Русский человек никогда не бывает вполне лоялен ни к одной идее: даже самый правоверный коммунист какой-то частью сознания иронизирует над своей правоверностью. Фанатиком может быть китаец, немец, еврей — но вот в русских, слава богу, отвратительная эта черта встречается куда реже: здравый смысл не перешибешь. «Русский мужик произносит имя Божие, почесывая себе кое-где», — замечал Белинский в письме Гоголю; это же касается не только Божьего имени, но и Марксова, и сталинского, и андроповского. И путинского.

Вечная ироническая дистанция

Иное дело, что анекдот — то есть главный способ народной рефлексии, стороннее самоироническое отслеживание, — возникает не только тогда, когда «смешно». В России всегда смешно. У нас такая политическая жизнь, что не надо особо напрягаться для сочинения хорошего анекдота. Надо лишь, чтобы власть при этом соблюдала видимость приличий.

Анекдот, как нож, просовывается в щель между официальной ложью и реальным положением вещей. Он строится чаще всего на осмеянии лицемерия. Вот почему и власть, и народ одинаково любили анекдоты в 70-е годы: это были такие правила игры. Все понимали ситуацию: как в тогдашнем анекдоте — мы делаем вид, что работаем, а вы делаете вид, что платите.

Любой тогдашний анекдот имел в основе именно этот когнитивный диссонанс, растроение, а то и расчетверение личности: видим одно, думаем другое, дома говорим третье, на работе четвертое. И все довольны, поскольку означенная дистанция между официальным мнением и внутренним ощущением как-то связана с русским национальным характером, гуманным и в силу этого не принимающим никакой тотальности.

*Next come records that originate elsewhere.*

Lemma at_rest_from_initial evs :
  resets_at_rest evs initialSystem = true ->
  phase_ok (turns evs initialSystem) /\
  run_shape (logs (app (turns evs initialSystem))).
Proof.
  intros Hrest.
  apply at_rest_turns; [exact Hrest | apply phase_ok_initial |].
  apply run_shape_nil.
Qed.

(** The transcript beside a result, in such an execution: the proposal and
    the evaluation, and the settlement exactly when a payment was
    initiated. *)
Lemma at_rest_result_transcript evs cr :
  resets_at_rest evs initialSystem = true ->
  result (app (turns evs initialSystem)) = Some cr ->
  List.length (logs (app (turns evs initialSystem))) =
    (if ClaimResult.paymentInitiated cr then 3 else 2)%nat /\
  (ClaimResult.paymentInitiated cr = false ->
   Forall not_payment (logs (app (turns evs initialSystem)))).
Proof.
  intros Hrest Hcr.
  destruct (at_rest_from_initial evs Hrest) as [Hok Hshape].
  destruct (phase_ok_result _ cr Hok Hcr) as (_ & _ & Hpre).
  pose proof (run_prefix_length _ _ Hpre) as Hlen.
  split; [rewrite Hlen; destruct (ClaimResult.paymentInitiated cr);
          reflexivity|].
  intros Hno. rewrite Hno in Hlen. apply Forall_forall. intros e Hin.
  destruct (In_nth_error _ _ Hin) as [j Hj].
  assert (Hj2 : (j < 2)%nat).
  { change (Nat.min 2 3) with 2%nat in Hlen. rewrite <- Hlen.
    apply nth_error_Some. congruence. }
  destruct (entry_of_run_position j e (Hshape _ _ Hj))
    as (_ & _ & _ & _ & Hproto).
  unfold not_payment. rewrite Hproto by lia. discriminate.
Qed.

End TranscriptAndResets.

(** C2, as the claim states it, fails.  A first upload, approved, is reset
    after its evaluation; a second upload, on a cost of 12000, starts its
    handshake on the emptied transcript; the settlement of the first
    handshake, which the reset has not cancelled, lands in that transcript.
    The second run completes with MANUAL_REVIEW beside a transcript of
    three entries, one of them tagged with the payment protocol. *)
Lemma payment_entry_beside_manual_review :
  let started := turns second_upload_started initialSystem in
  let sys := turns second_handshake started in
  logs (app started) = [] /\
  pending sys = [] /\ step (app sys) = COMPLETED /\
  exists cr,
    result (app sys) = Some cr /\
    ClaimResult.status cr = MANUAL_REVIEW /\
    ClaimResult.paymentInitiated cr = false /\
    (APPROVAL_THRESHOLD <=?
       DamageReport.estimatedCost (ClaimResult.report cr))%float = true /\
    map HandshakeLog.protocol (logs (app sys)) = [A2A; AP2; A2A] /\
    ~ Forall not_payment (logs (app sys)).
Proof.
  vm_compute. repeat split. eexists. repeat split.
  intros H. inversion H as [|x l _ Htl]; subst.
  inversion Htl as [|y l' Hy _]; subst. apply Hy. reflexivity.
Qed.

(** C2, amended: a run on a report whose cost is below the threshold
    appends exactly three entries to the transcript; a run on a report
    whose cost is at or above the threshold appends exactly two, neither of
    them tagged with the payment protocol, so that an uninterrupted run
    leaves a transcript free of payment entries free of them.  As long as
    every reset comes when no handler is suspended, the transcript beside a
    result has exactly three entries when the cost of the result's report
    is below the threshold, and exactly two, none of them tagged with the
    payment protocol, when it is at or above. *)
Theorem transcript_entries_by_branch :
  (forall (env : HandshakeEnv) (r : DamageReport.t) (s : AppState),
     ((DamageReport.estimatedCost r <? APPROVAL_THRESHOLD)%float = true ->
      exists added,
        logs (performA2AHandshake env r s) = logs s ++ added /\
        List.length added = 3%nat) /\
     ((APPROVAL_THRESHOLD <=? DamageReport.estimatedCost r)%float = true ->
      exists added,
        logs (performA2AHandshake env r s) = logs s ++ added /\
        List.length added = 2%nat /\
        Forall not_payment added /\
        (Forall not_payment (logs s) ->
         Forall not_payment (logs (performA2AHandshake env r s))))) /\
  (forall (evs : list Event) (cr : ClaimResult.t),
     resets_at_rest evs initialSystem = true ->
     result (app (turns evs initialSystem)) = Some cr ->
     ((DamageReport.estimatedCost (ClaimResult.report cr)
         <? APPROVAL_THRESHOLD)%float = true ->
      List.length (logs (app (turns evs initialSystem))) = 3%nat) /\
     ((APPROVAL_THRESHOLD <=?
         DamageReport.estimatedCost (ClaimResult.report cr))%float = true ->
      List.length (logs (app (turns evs initialSystem))) = 2%nat /\
      Forall not_payment (logs (app (turns evs initialSystem))))).
Proof.
  split.
  - intros env r s. split.
    + intros Hlt. rewrite performA2AHandshake_logs. unfold isApproved.
      rewrite Hlt. eexists. split; reflexivity.
    + intros Hge. apply ltb_false_of_leb in Hge.
      rewrite (performA2AHandshake_logs_not_approved env r s Hge).
      assert (Hnew : Forall not_payment
                       [stamp (now_propose env) (proposal r);
                        stamp (now_evaluate env) (evaluation false)])
        by (repeat constructor; discriminate).
      eexists. repeat split; [exact Hnew|].
      intros Hold. apply Forall_app. split; assumption.
  - intros evs cr Hrest Hcr.
    destruct (at_rest_result_transcript evs cr Hrest Hcr) as [Hlen Hfree].
    assert (Hreach : reachable (turns evs initialSystem))
      by (exists evs; reflexivity).
    destruct (reachable_ok _ Hreach) as [[_ Hres] _].
    destruct (Hres cr Hcr) as [Hpay Hstatus].
    unfold payment_iff_approved, isApproved in *.
    split.
    + intros Hlt. apply Hstatus, Hpay in Hlt. rewrite Hlt in Hlen.
      exact Hlen.
    + intros Hge. apply ltb_false_of_leb in Hge.
      destruct (ClaimResult.paymentInitiated cr) eqn:Hp.
      * assert ((DamageReport.estimatedCost (ClaimResult.report cr)
                   <? APPROVAL_THRESHOLD)%float = true)
          by (apply Hstatus, Hpay; reflexivity).
        congruence.
      * split; [exact Hlen | apply Hfree; reflexivity].
Qed.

Мы этой тотальности много навидались и умеем с нею уживаться, чтобы не сойти с ума. Даже у врача вырабатывается профессиональный цинизм — чтобы не терять спокойствия при соприкосновении с чужой болью. Русский профессиональный навык — на жестокость власти и торжество беззакония отвечать юмором, не доверяя стопроцентно никаким новым Грозным. Да, наш народ умеет актуализировать в худшие времена свои худшие черты: начинается доносительство, социальное мщение, злорадство. Но есть и другие черты, лучшие: стойкость и вечная ироническая дистанция.

Зазор между личностью и типажом

Вспомним лучшие анекдоты нашей юности: дегероизация советских святынь — анекдоты про Василия Ивановича и Петьку.

Чапаева в этих анекдотах вовсе не унижали — как отметил Пелевин, он был истинно народным героем. Народным, а не партийным. Алкашом, драчуном, бабником, изобретательным хитрецом, врагом лицемерия.